Bookish Discussions

Things in Jars | Victorian Detective Story with Scientific Twist

I was *really* intrigued by this, patiently waiting for its paperback release, but it didn’t live up to my expectations…A7B98D09-579B-45B0-9B23-82ED52E1FEDC.jpg

London, 1863. A strange puzzle has reached Bridie Devine, the finest female detective of her age. To recover a stole child, Bridie must enter the dark world of medical curiosities. The public love a spectacle and this child may as well prove the most remarkable spectacle London has ever seen.

I knew Things in Jars was about the so-called “curiosities” of people – the title gives that away – but I thought it would focus on disfigurements or disabilities, as these would have been true curiosities to the Victorians. I didn’t expect the fantastical element to the story, where the curiosities are things that are not entirely possible.

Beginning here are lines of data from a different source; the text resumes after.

Lemma symlink_did d s parent name target uid gid :
  stands_for d (rs_nodes s) -> is_u64 (rs_next s) -> is_u64 parent -> good_name name ->
  is_u64 (zlen target) -> is_u32 uid -> is_u32 gid ->
  did (rs_bump s) (symlink_node_tx (rs_next s) parent name target uid gid d)
    (spec_symlink parent name target uid gid s).
Proof.
  intros Hs Hn Hp Hg Ht Hu Hgi. unfold symlink_node_tx, spec_symlink.
  destruct (rs_nodes s !! rs_next s) as [x|] eqn:Ex.
  { by erewrite tx_bind_err by (eapply bucket_taken; done). }
  set (mode := Z.lor Perm.S_IFLNK 0x1FF).
  destruct (new_node _ _ _ mode (zlen target) uid gid Hs Hn Ex)
    as (d1 & d2 & Hc & Ha & Hs2); [by vm_compute|done..|].
  erewrite tx_bind_ok by exact Hc. cbv beta. cbv zeta. erewrite tx_bind_ok by exact Ha.
  erewrite tx_bind_ok by reflexivity.
  set (new := spec_new mode (zlen target) uid gid (Some target)).
  assert (Hs3 : stands_for (db_put d2 (usize_be (rs_next s)) (bs "symlink_target") target)
    (<[rs_next s := new]> (rs_nodes s))).
  { erewrite <- insert_insert_eq. eapply stands_put; [done|apply lookup_insert_eq| | |].
    - by apply ok_new.
    - done.
    - apply agree_target. }
  change (rs_nodes (rs_insert (rs_next s) new (rs_bump s))) with (<[rs_next s := new]> (rs_nodes s)).
  destruct (<[rs_next s := new]> (rs_nodes s) !! parent) as [p|] eqn:E.
  - erewrite tx_bind_ok by (eapply get_bucket_ok, stands_has; done).
    erewrite tx_bind_ok by reflexivity. split; [done|]. split; [|done].
    by eapply add_name_step.
  - by erewrite tx_bind_err by (eapply no_bucket; done).
Qed.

All I’m trying to say is: I thought Things in Jars would be a fun exploration of the growing interest in and understanding of Victorian science. In a way, it was, as it shone light on a certain movement in science, but the impossible element to it made it seem a little…off.

It just didn’t have the right feel to it, y’know?

I can totally understand why Jess Kidd might not have wrote it this way – it brings up some ethical questions, which would have been her downfall if done incorrectly, but I just thought it would shed light on how Victorian science viewed people who were different. Real different. Not made-up different.